Closed aras-p closed 5 years ago
Thanks @aras-p , that's very instructive.
128-bytes is the limit between the "small input" and "large input" modes.
The "large input" mode highly depends on performance of vectorial instructions.
This works better for SSE2
and AVX2
, as it was designed for these ones.
@easyaspi314 created a specific variant for NEON
, which is very helpful.
However, it's difficult to tell if the NEON
code path is correctly triggered in your test.
Source code is supposed to auto-sense local conditions, but the build-macro magic may be missing it.
An alternative could be to force the implementation to use a specific code path, using the XXH_VECTOR
build macro. For NEON
, the code is 3
, which gives for gcc
: -DXXH_VECTOR=3
.
Web Assembly is unlikely to be able to generate vectorial instructions, at least not yet.
So it probably relies on the universal "scalar" code.

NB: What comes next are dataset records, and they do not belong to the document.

(** C4, as the code has it: no query checks [portfolioValue], and what a
    zero [portfolioValue] does depends on the kind of number that is
    divided.  On a portfolio whose [portfolioValue] is zero and whose
    option entries are valid: [totalGamma] and [totalVega] raise the
    [ZeroDivisionError] of the interpreter as soon as there is an option
    entry; [totalDelta] raises it as soon as there is a forward entry;
    [totalTheta] with an option entry, and [totalDelta] with an option
    entry and no forward entry, raise nothing and return an infinity or
    NaN (numpy's division by zero); [totalPremium] does not divide by
    [portfolioValue] and returns its sum. *)
Theorem C4_zero_portfolio_value (p : Portfolio.t) :
  Portfolio.portfolio_value p = 0 ->
  Spec.valid_entries p ->
  (Portfolio.options p <> [] ->
   Portfolio.gamma p = Raise ZeroDivisionError
   /\ Portfolio.vega p = Raise ZeroDivisionError
   /\ (exists x : Np.float64,
         Portfolio.theta p = Ok x /\ Np.nonfinite x)
   /\ (Portfolio.forwards p = [] ->
       exists x : Np.float64,
         Portfolio.delta p = Ok x /\ Np.nonfinite x))
  /\ (Portfolio.forwards p <> [] ->
      Portfolio.delta p = Raise ZeroDivisionError)
  /\ Portfolio.total_premium_amount p = Ok (Spec.totalPremium p).
Proof.
  intros Hz Hv. split; [| split].
  - intros Hne. split; [| split; [| split]].
    + exact (ZeroValue.gamma_raises p Hz Hv Hne).
    + exact (ZeroValue.vega_raises p Hz Hv Hne).
    + exact (ZeroValue.theta_nonfinite p Hz Hv Hne).
    + exact (ZeroValue.delta_nonfinite p Hz Hv Hne).
  - exact (ZeroValue.delta_raises_on_forward p Hz Hv).
  - apply PortfolioFacts.total_premium_amount_returns. exact Hv.
Qed.

Lemma zero_value_book_valid : Spec.valid_entries Spec.zero_value_book.
Proof. apply Forall_cons; [exact example_call_valid | apply Forall_nil]. Qed.

Lemma C4_zero_portfolio_value_witness :
  Portfolio.portfolio_value Spec.zero_value_book = 0
  /\ Spec.valid_entries Spec.zero_value_book
  /\ Portfolio.gamma Spec.zero_value_book = Raise ZeroDivisionError
  /\ (exists x : Np.float64,
        Portfolio.delta Spec.zero_value_book = Ok x /\ Np.nonfinite x)
  /\ Portfolio.total_premium_amount Spec.zero_value_book
     = Ok (Spec.totalPremium Spec.zero_value_book).
Proof.
  assert (Hz : Portfolio.portfolio_value Spec.zero_value_book = 0)
    by reflexivity.
  assert (Hne : Portfolio.options Spec.zero_value_book <> [])
    by discriminate.
  refine (conj Hz (conj zero_value_book_valid _)).
  destruct (C4_zero_portfolio_value Spec.zero_value_book Hz
              zero_value_book_valid) as (Hopt & _ & Hprem).
  destruct (Hopt Hne) as (Hgamma & _ & _ & Hdelta).
  exact (conj Hgamma (conj (Hdelta eq_refl) Hprem)).
Defined.

(** C4 fails as stated: on a book of zero value that holds 100 contracts
    of the call of the test, [totalPremium] raises nothing and returns the
    premium, and [totalTheta] raises nothing either: it returns an infinity
    or NaN. *)
Lemma C4_counterexample :
  Portfolio.portfolio_value Spec.zero_value_book = 0
  /\ Portfolio.total_premium_amount Spec.zero_value_book
     = Ok (0 + Spec.price_of Spec.example_call * 100 * 1)
  /\ exists x : Np.float64,
       Portfolio.theta Spec.zero_value_book = Ok x /\ Np.nonfinite x.
Proof.
  split; [reflexivity | split].
  - rewrite PortfolioFacts.total_premium_amount_returns
      by exact zero_value_book_valid.
    reflexivity.
  - apply (ZeroValue.theta_nonfinite Spec.zero_value_book eq_refl
             zero_value_book_valid).
    discriminate.
Qed.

The scalar code wasn't properly optimized in v0.7
, relying too much on the compiler to do optimal transformations.
In the current dev
branch, it has been rewritten, in a way which is easier to optimize by most compilers, providing generally nice performance improvements (clang
is even able to auto-vectorize it ...)
The rewritten "scalar" mode is expected to perform as well or better than XXH32
.
However, it's difficult to tell if the NEON code path is correctly triggered in your test
It is triggered properly, so 🤷♀
I'll test the dev branch soon.
Tested the dev branch, on WebAssembly on larger inputs it gets faster indeed, but not as fast as ye olde xxHash:
On ARM (iPhoneSE), still about same speed. Both NEON and SCALAR code paths have a throughput drop at >128byte inputs.
Testing on x64 with Visual Studio 2017 (on current dev branch) -- the SSE path does not kick in, since code checks only for __SSE2__
that is not defined by VS out of the box. Extending the check to be this instead:
# elif defined(__SSE2__) || defined(_M_AMD64) || defined(_M_X64)

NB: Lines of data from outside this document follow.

(** The cleaned text of an article: the address is always empty; the
    content has no blank line and no line with white space at either end;
    and cleaning it again changes nothing. *)
Theorem extract_article_text_clean (soup : article_page) :
  (extract_article_text soup).2 = []
  ∧ ((extract_article_text soup).1 = []
     ∨ Forall (λ line, line ≠ [] ∧ strip line = line)
         (split_lines (extract_article_text soup).1))
  ∧ extract_article_text
      {| selected_text := [Some (extract_article_text soup).1];
         body_text := None |}
    = extract_article_text soup.
Proof.
  unfold extract_article_text. cbn [fst snd first_selected selected_text body_text].
  set (content_text := if nonempty (first_selected (selected_text soup))
                       then first_selected (selected_text soup)
                       else default [] (body_text soup)).
  pose proof (stripped_lines (λ c, c ≠ newline) (split_lines content_text)) as Hl.
  destruct (List.filter nonempty (map strip (split_lines content_text)))
    as [|line lines] eqn:E.
  { split; [done|]. split; [by left|done]. }
  rewrite <- E in *.
  assert (Forall (λ line, line ≠ [] ∧ strip line = line ∧ newline ∉ line)
            (List.filter nonempty (map strip (split_lines content_text)))) as Hc.
  { eapply Forall_impl; [apply Hl|].
    - eapply Forall_impl; [apply split_lines_no_newline|].
      intros l Hn. apply Forall_forall. by intros c Hc ->.
    - intros l (? & ? & Hn). split_and!; try done.
      rewrite Forall_forall in Hn. intros Hin. by apply (Hn _ Hin). }
  set (lines' := List.filter nonempty (map strip (split_lines content_text))) in *.
  assert (split_lines (join_lines lines') = lines') as Hsplit.
  { apply split_join_lines; [by rewrite E|].
    eapply Forall_impl; [exact Hc|]. by intros l (_ & _ & ?). }
  split; [done|]. split.
  - right. rewrite Hsplit. eapply Forall_impl; [exact Hc|]. by intros l (? & ? & _).
  - f_equal.
    assert ((if nonempty (join_lines lines') then join_lines lines' else default [] None)
            = join_lines lines') as -> by (by destruct (join_lines lines')).
    rewrite Hsplit. f_equal.
    assert (map strip lines' = lines') as ->.
    { rewrite <- (map_id lines') at 2. apply map_ext_Forall.
      eapply Forall_impl; [exact Hc|]. by intros l (_ & ? & _). }
    apply filter_fixed. eapply Forall_impl; [exact Hc|].
    intros l (? & _). by destruct l.
Qed.

(** ** The accounts file *)

Lemma load_wechat_accounts_run `{Env} (s : State) :
  ∃ accounts,
    load_wechat_accounts s
    = (Ret accounts, with_world (fs_config_lines (world s)).2 s)
    ∧ Forall (λ a, a ≠ [] ∧ strip a = a ∧ startswith a [hash_sign] = false)
        accounts
    ∧ match (fs_config_lines (world s)).1 with
      | Ok (Some lines) =>
          sublist accounts (map strip lines)
          ∧ ∀ line, line ∈ lines → strip line ≠ [] →
              startswith (strip line) [hash_sign] = false →
              strip line ∈ accounts
      | Ok None | Err _ => accounts = []
      end.
Proof.
  unfold load_wechat_accounts. run.
  destruct (fs_config_lines (world s)) as [[[lines|]|msg] w]; run;
    eexists; (split; [reflexivity|]); try by split.
  split; [|split].
  - pose proof (stripped_lines (λ _, True) lines) as Hl.
    assert (Forall (λ a, a ≠ [] ∧ strip a = a)
              (List.filter nonempty (map strip lines))) as Hs.
    { eapply Forall_impl; [apply Hl|by intros a (? & ? & _)].
      apply Forall_forall. intros line _. by apply Forall_forall. }
    rewrite Forall_forall in Hs. apply Forall_forall. intros a Ha.
    apply list_elem_of_In, List.filter_In in Ha as [Ha Hok].
    apply andb_true_iff in Hok as [Hne Hc]. apply negb_true_iff in Hc.
    destruct (Hs a) as [? ?]; [|done].
    apply list_elem_of_In, List.filter_In. by split.
  - apply filter_sublist.
  - intros line Hin Hne Hc. apply list_elem_of_In, List.filter_In. split.
    + apply in_map. by apply list_elem_of_In.
    + rewrite Hc. by destruct (strip line).
Qed.

(** [load_wechat_accounts] never raises and changes nothing of the crawler.
    Every account it returns is stripped, is not empty and does not begin
    with [#]; the accounts come in the order of the lines of the file, and
    no line that qualifies once stripped is left out. Without a file, or
    when the file cannot be read, there is no account. *)
Theorem load_wechat_accounts_spec `{Env} (s : State) :
  ∃ accounts,
    load_wechat_accounts s
    = (Ret accounts, with_world (fs_config_lines (world s)).2 s)
    ∧ Forall (λ a, a ≠ [] ∧ strip a = a ∧ startswith a [hash_sign] = false)
        accounts
    ∧ match (fs_config_lines (world s)).1 with
      | Ok (Some lines) =>
          sublist accounts (map strip lines)
          ∧ ∀ line, line ∈ lines → strip line ≠ [] →
              startswith (strip line) [hash_sign] = false →
              strip line ∈ accounts
      | Ok None | Err _ => accounts = []
      end.
Proof. apply load_wechat_accounts_run. Qed.

(** ** UrlResolver and the two requests of the workers *)

Lemma occurrences_fragments (s : str) (fs : list str) :
  occurrences s fs →
  Forall (λ f, f ≠ [] ∧ Forall (λ c, negb (c =? quote)%N = true) f) fs.
Proof.
  induction 1 as [s H|pre f rest fs Hgap Hne Hq _ IH]; [done|].
  constructor; [|done]. split; [done|]. by apply not_quote_Forall.
Qed.

Lemma search_full_url_Some (s m : str) :
  search_full_url s = Some m →
  ∃ run, m = full_url_prefix ++ run ∧ Forall (λ c, not_a_quote c = true) run.
Proof.
  intros E. destruct (literal_match_total s) as [[m' Hm]|Hnone].
  - rewrite (search_full_url_literal s m' Hm) in E. injection E as <-.
    destruct Hm as (pre & run & rest & _ & -> & _ & Hrun & _). by exists run.
  - by rewrite (search_full_url_none s Hnone) in E.
Qed.

Lemma extract_real_url_Some (body url : str) :
  extract_real_url body = Some url →
  url ≠ [] ∧ Forall (λ c, negb (c =? quote)%N = true) url.
Proof.
  unfold extract_real_url. intros E.
  pose proof (occurrences_fragments body _ (findall_occurrences body)) as Hfs.
  destruct (findall_url_fragments body) as [|f fs].
  - destruct (search_full_url body) as [m|] eqn:Em; [|done]. injection E as <-.
    apply search_full_url_Some in Em as (run & -> & Hrun).
    assert (∃ r, full_url_prefix = 104%N :: r) as [r Er] by (eexists; reflexivity).
    split.
    + rewrite Er. cbn [app].
      by destruct (strip_head 104%N (r ++ run) eq_refl) as (r' & ->).
    + apply strip_Forall, Forall_app. split.
      * unfold full_url_prefix. repeat constructor.
      * eapply Forall_impl; [exact Hrun|]. intros c Hc.
        by apply andb_true_iff in Hc as [_ ?].
  - injection E as <-. apply Forall_cons in Hfs as [[Hne Hf] Hfs]. split.
    + destruct f; [done|]. done.
    + cbn [concat]. apply Forall_app. split; [done|].
      apply Forall_concat. eapply Forall_impl; [exact Hfs|]. by intros ? [_ ?].
Qed.

(** A link that [extract_real_url] returns is never empty and holds no
    single quote: the test [if real_url] that follows the call never
    fails on a link. *)
Theorem extract_real_url_nonempty (body url : str) :
  extract_real_url body = Some url → nonempty url = true ∧ quote ∉ url.
Proof.
  intros [Hne Hq]%extract_real_url_Some. split; [by destruct url|].
  by apply not_quote_Forall.
Qed.

(** The link of scenario B is such a link. *)
Lemma extract_real_url_nonempty_scenario_B :
  nonempty (lit "https://example.com/s?id=42") = true
  ∧ quote ∉ lit "https://example.com/s?id=42".
Proof.
  apply (extract_real_url_nonempty scenario_B_body). by vm_compute.
Defined.

Section RequestProofs.
Context `{Env}.


End RequestProofs.


(** [fetch_article_content] never raises, whatever fails, and changes
    nothing of the crawler. The address of its result is always empty; a
    result that failed has no content; a result that succeeded holds the
    cleaned text of a page that was answered without an error status. *)
Theorem fetch_article_content_spec `{Env} (real_url : str) (s : State) :
  ∃ r w,
    fetch_article_content real_url s = (Ret r, with_world w s)
    ∧ result_address r = []
    ∧ (result_success r = false → result_content r = [])
    ∧ (result_success r = true →
         ∃ response soup,
           (session_get (GetUrl real_url) s).1 = Ret response
           ∧ ((400 <=? status_code response)
              && (status_code response <? 600))%N = false
           ∧ article_soup (text response) = Ok soup
           ∧ result_content r = (extract_article_text soup).1).
Proof.
  unfold fetch_article_content. run.
  destruct (session_get_shape (GetUrl real_url) s) as (o & w & -> & Ho).
  destruct o as [response|e]; run.
  2:{ destruct e; try (by specialize (Ho _ eq_refl)). run.
      eexists _, _. by split_and!. }
  unfold raise_for_status.
  destruct ((400 <=? status_code response) && (status_code response <? 600))%N
    eqn:Est; run; [eexists _, _; by split_and!|].
  destruct (article_soup (text response)) as [soup|msg] eqn:Esoup; run;
    [|eexists _, _; by split_and!].
  assert ((extract_article_text soup).2 = []) as Haddr by done.
  destruct (extract_article_text soup) as [clean_content address_text] eqn:Ex.
  run. eexists _, _. split_and!; try done.
  intros _. exists response, soup. by rewrite Ex.
Qed.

# define XXH_VECTOR XXH_SSE2
makes the SSE2 code path be used automatically on x64, and the results are better. However at input data sizes between 128-500 bytes it still loses to xxHash64
Thanks for the macro suggestion @aras-p . It will be very useful for Visual. Indeed, SSE2
is guaranteed to be present on any x64
cpu, so why not just look for this property if it's a more common build macro.

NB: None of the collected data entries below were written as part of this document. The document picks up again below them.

(** What a successful [move] leaves in the log and in the store: the new
    record is the tail of the log, and its snapshot is a fresh set that holds
    the rights from before the move. *)
Lemma move_shape fromP toP promo r g g' :
  (castlingRights g < length (heap g))%nat →
  move fromP toP promo g = Some (Some r, g') →
  ∃ mv,
    moveLog g' = moveLog g ++ [mv]
    ∧ castlingRightsBefore mv = length (heap g)
    ∧ heap g' !! length (heap g) = Some (rightsOf g).
Proof.
  intros Hvalid. unfold move.
  destruct (lookupCell _ _ _) as [piece'|] eqn:Hp; simpl; [|done].
  destruct (eqs piece' "." || _); [done|].
  unfold newSet. cbv zeta. intros [= _ <-].
  eexists.
  match goal with |- context [updateGameState ?x] =>
    destruct (updateGameState_same x) as (_ & _ & -> & _ & _ & -> & _)
  end.
  change (heap (set_redoStack ?l ?g)) with (heap g).
  change (heap (set_moveLog ?l ?g)) with (heap g).
  change (heap (set_lastMove ?l ?g)) with (heap g).
  cbn [moveLog set_redoStack set_moveLog set_lastMove].
  split; [|split].
  - f_equal.
    peel moveLog moveLog_ignoresBoard moveLog_ignoresHeap.
    repeat match goal with
           | |- moveLog (if ?c then _ else _) = _ => destruct c
           end;
      peel moveLog moveLog_ignoresBoard moveLog_ignoresHeap; reflexivity.
  - reflexivity.
  - match goal with |- heap ?Y !! ?n = Some ?s =>
      assert (rightsSlot n Y = (castlingRights g, Some s)) as Hslot
    end.
    { assert (castlingRights g ≠ length (heap g)) as Hfresh by lia.
      slot_tac Hfresh.
      all: unfold rightsSlot; simpl; f_equal.
      all: by rewrite lookup_app_r, Nat.sub_diag. }
    by injection Hslot.
Qed.
(* ===== verification/_CoqProject ===== *)
-Q . S2P
Prelude.v
GoLib.v
GoFloat.v
GoTime.v
PtrStore.v
Workers.v
Scheduler.v
LoadBalancer.v
Discovery.v
Heartbeat.v
HA.v
Deployments.v
Fleet.v
Platform.v
Service.v
ServiceFacts.v
Lifecycle.v
Scaling.v
Demo.v
ServiceTheorems.v
Recovery.v
Diff.v
Repair.v
Draining.v
Reconcile.v
Replicas.v
Convergence.v
Runtime.v
RuntimeFacts.v
KeyedLock.v
WorkerService.v
RuntimeFleet.v
Projects.v
Policy.v
Autoscaler.v
Registry.v
RegistryServer.v
AuditLog.v
Secrets.v
Http.v
Auth.v
Idempotency.v
RateLimit.v
Waf.v
Redact.v
Json.v
JsonDecode.v
Kms.v
ApiData.v
Api.v
ApiLogs.v
ApiRouter.v
Tenancy.v
ApiFacts.v
ApiReplay.v
ApiDemo.v
TimeParse.v
Records.v
Backup.v
PgBackup.v
Build.v
BuildWorkers.v
DockerBuild.v
RemoteRegistry.v
Cli.v
CliFacts.v
CliDemo.v
CliConfig.v
ControlPlane.v
Config.v
Startup.v
Metrics.v
NebulaCli.v
NebulaDemo.v
Sql.v
Migrations.v
Storage.v
StorageFacts.v
Pki.v
DockerEngine.v
(** The same loop when its body never returns. *)
Fixpoint for_each {S A B} (l : list A) (b : B) (body : A → B → ST S B) : ST S B :=
  match l with
  | [] => ret b
  | x :: l' => let! b' := body x b in for_each l' b' body
  end.

(** ** Reasoning about stateful code

    [wp m Q s] says that running [m] from [s] ends in [Q]; computations are
    total. [steps R m] says that every run of [m] moves the state along [R]. *)

Definition wp {S A} (m : ST S A) (Q : A → S → Prop) (s : S) : Prop :=
  Q (m s).1 (m s).2.

Definition steps {S A} (R : S → S → Prop) (m : ST S A) : Prop :=
  ∀ s, R s (m s).2.

Section reasoning.
Context {S : Type}.

Lemma wp_ret {A} (a : A) (Q : A → S → Prop) s : Q a s → wp (ret a) Q s.
Proof. done. Qed.

Lemma wp_gets {A} (f : S → A) (Q : A → S → Prop) s : Q (f s) s → wp (gets f) Q s.
Proof. done. Qed.

Lemma wp_modify (f : S → S) (Q : unit → S → Prop) s : Q tt (f s) → wp (modify f) Q s.
Proof. done. Qed.

Lemma wp_bind {A B} (m : ST S A) (k : A → ST S B) Q s :
  wp m (λ a, wp (k a) Q) s → wp (bind m k) Q s.
Proof. done. Qed.

Lemma wp_bind_inv {A B} (m : ST S A) (k : A → ST S B) Q s :
  wp (bind m k) Q s → wp m (λ a, wp (k a) Q) s.
Proof. done. Qed.

Lemma wp_wand {A} (m : ST S A) (Q Q' : A → S → Prop) s :
  wp m Q s → (∀ a s', Q a s' → Q' a s') → wp m Q' s.
Proof. unfold wp. auto. Qed.

Lemma wp_run {A} (m : ST S A) (Q : A → S → Prop) s a s' :
  wp m Q s → m s = (a, s') → Q a s'.
Proof. unfold wp. by intros H E; rewrite E in H. Qed.

Lemma wp_and {A} (m : ST S A) (Q Q' : A → S → Prop) s :
  wp m Q s → wp m Q' s → wp m (λ a s', Q a s' ∧ Q' a s') s.
Proof. unfold wp. auto. Qed.

Lemma wp_for_each {A B} (I : list A → B → S → Prop) (l : list A) (b : B)
    (body : A → B → ST S B) (Q : B → S → Prop) s :
  I l b s →
  (∀ x l' b' s', x ∈ l → I (x :: l') b' s' → wp (body x b') (I l') s') →
  (∀ b' s', I [] b' s' → Q b' s') →
  wp (for_each l b body) Q s.
Proof.
  revert b s. induction l as [|x l IH]; intros b s HI Hbody HQ; cbn.
  { apply wp_ret; auto. }
  apply wp_bind. eapply wp_wand; [apply (Hbody x l b s); [set_solver|done]|].
  intros b' s' HI'. apply IH; [done| |done].
  intros y l' b'' s'' Hy. apply Hbody. set_solver.
Qed.

(** [I] is the invariant of the loop with the elements still to visit, and
    [Q] must hold both at the end of the loop and at a return. *)
Lemma wp_for_range {A B T} (I : list A → B → S → Prop) (l : list A) (b : B)
    (body : A → B → ST S (Flow B T)) (Q : Flow B T → S → Prop) s :
  I l b s →
  (∀ x l' b' s', x ∈ l → I (x :: l') b' s' →
    wp (body x b') (λ f s'', match f with Next b'' => I l' b'' s'' | Return r => Q f s'' end) s') →
  (∀ b' s', I [] b' s' → Q (Next b') s') →
  wp (for_range l b body) Q s.
Proof.
  revert b s. induction l as [|x l IH]; intros b s HI Hbody HQ; cbn.
  { apply wp_ret; auto. }
  apply wp_bind. eapply wp_wand; [apply (Hbody x l b s); [set_solver|done]|].
  intros [b'|r] s' HI'; [|by apply wp_ret].
  apply IH; [done| |done]. intros y l' b'' s'' Hy. apply Hbody. set_solver.
Qed.

Section relation.
Context (R : S → S → Prop) `{!PreOrder R}.

Lemma steps_ret {A} (a : A) : steps R (ret a).
Proof. intros s. reflexivity. Qed.

Lemma steps_gets {A} (f : S → A) : steps R (gets f).
Proof. intros s. reflexivity. Qed.

Lemma steps_bind {A B} (m : ST S A) (k : A → ST S B) :
  steps R m → (∀ a, steps R (k a)) → steps R (bind m k).
Proof. intros Hm Hk s. etransitivity; [apply Hm|apply Hk]. Qed.

Lemma steps_for_range {A B T} (l : list A) (b : B) (body : A → B → ST S (Flow B T)) :
  (∀ x b', steps R (body x b')) → steps R (for_range l b body).
Proof.
  intros H. revert b. induction l as [|x l IH]; intros b; cbn.
  { apply steps_ret. }
  apply steps_bind; [done|]. intros [b'|r]; [apply IH|apply steps_ret].
Qed.

Lemma steps_for_each {A B} (l : list A) (b : B) (body : A → B → ST S B) :
  (∀ x b', steps R (body x b')) → steps R (for_each l b body).
Proof.
  intros H. revert b. induction l as [|x l IH]; intros b; cbn.
  { apply steps_ret. }
  apply steps_bind; [done|]. intros b'. apply IH.
Qed.

Lemma steps_wp {A} (m : ST S A) s : steps R m → wp m (λ _ s', R s s') s.
Proof. intros H. apply H. Qed.
End relation.
End reasoning.

(** The automation of [steps] goals: the [go] database holds, for every
    operation of a component, the lemma that it moves along the relation. *)
Create HintDb go discriminated.

Ltac steps_tac :=
  repeat first
    [ solve [eauto with go]
    | lazymatch goal with
      | |- ∀ _, _ => intro
      | |- PreOrder _ => apply _
      | |- steps _ (ret _) => apply steps_ret
      | |- steps _ (gets _) => apply steps_gets
      | |- steps _ (bind _ _) => apply steps_bind
      | |- steps _ (for_range _ _ _) => apply steps_for_range
      | |- steps _ (for_each _ _ _) => apply steps_for_each
      | |- steps _ (match ?x with _ => _ end) => destruct x
      end ].

(** Runs the next command of the computation under [wp]. *)
Ltac wp_step :=
  lazymatch goal with
  | |- wp (bind _ _) _ _ => apply wp_bind
  | |- wp (ret _) _ _ => apply wp_ret
  | |- wp (gets _) _ _ => apply wp_gets
  | |- wp (modify _) _ _ => apply wp_modify
  | |- wp (match ?x with _ => _ end) _ _ => destruct x eqn:?
  end; cbv beta.

Ltac wp_steps := repeat wp_step.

I will look again at the ARM performance, it could be disappointing at this stage. One issue with ARM performance is that it's so different from one chip to another, and from one compiler to another. It's much more difficult to draw conclusions from a single test unfortunately, which complicates development.
Regarding Wasm : thanks for this very interesting test! We know that the scalar path is slower than XXH64
on 64-bit instruction set. It's only designed to be faster than XXH32
on both 32 and 64-bit instruction set, which means it's much faster than XXH64
on 32-bit instruction set. The surprising part here is that I was expecting Wasm to use 32-bit instruction set, in which case, XXH3
should dominate XXH64
. That's clearly not the case in your test. So a question is : does Wasm generate 64-bit executable now ?
Regarding the performance gap : Yes, it's known that there is a gap on reaching the "long mode". This mode features some non-trivial startup cost, which takes time to recoup. It's expected that by 512 bytes approximately, performance should be back on par, though exact mileage vary, depending on CPU type, and compiler version. To reduce this gap, one possibility could be to extend the short mode to larger inputs. So far, this solution was avoided out of fear that the core hash function becomes too large, which can be detrimental to instruction cache. Instruction cache pollution cannot be measured with a synthetic hash test, because it only matters in mixed workload (when hash is just a part of a longer pipeline). A non-unrolled loop might help to get there without this side effect. It will mess the branch predictor a bit, but I suspect this effect is only important for short inputs, hence medium-size inputs can likely afford it.
I'll look at this possibility, see if it can be integrated smoothly in the current design.
does Wasm generate 64-bit executable now
My understanding is that Wasm has native 64-bit types (see https://github.com/WebAssembly/design/blob/master/Semantics.md#64-bit-integer-operators) that probably map almost 1:1 to hardware instructions, but "pointer sizes" are 32-bit (see https://github.com/WebAssembly/design/blob/master/Semantics.md#addressing), so by that aspect it's a 32-bit platform. But I think the 64-bit operations should be "fast" when running on an actual 64-bit CPU.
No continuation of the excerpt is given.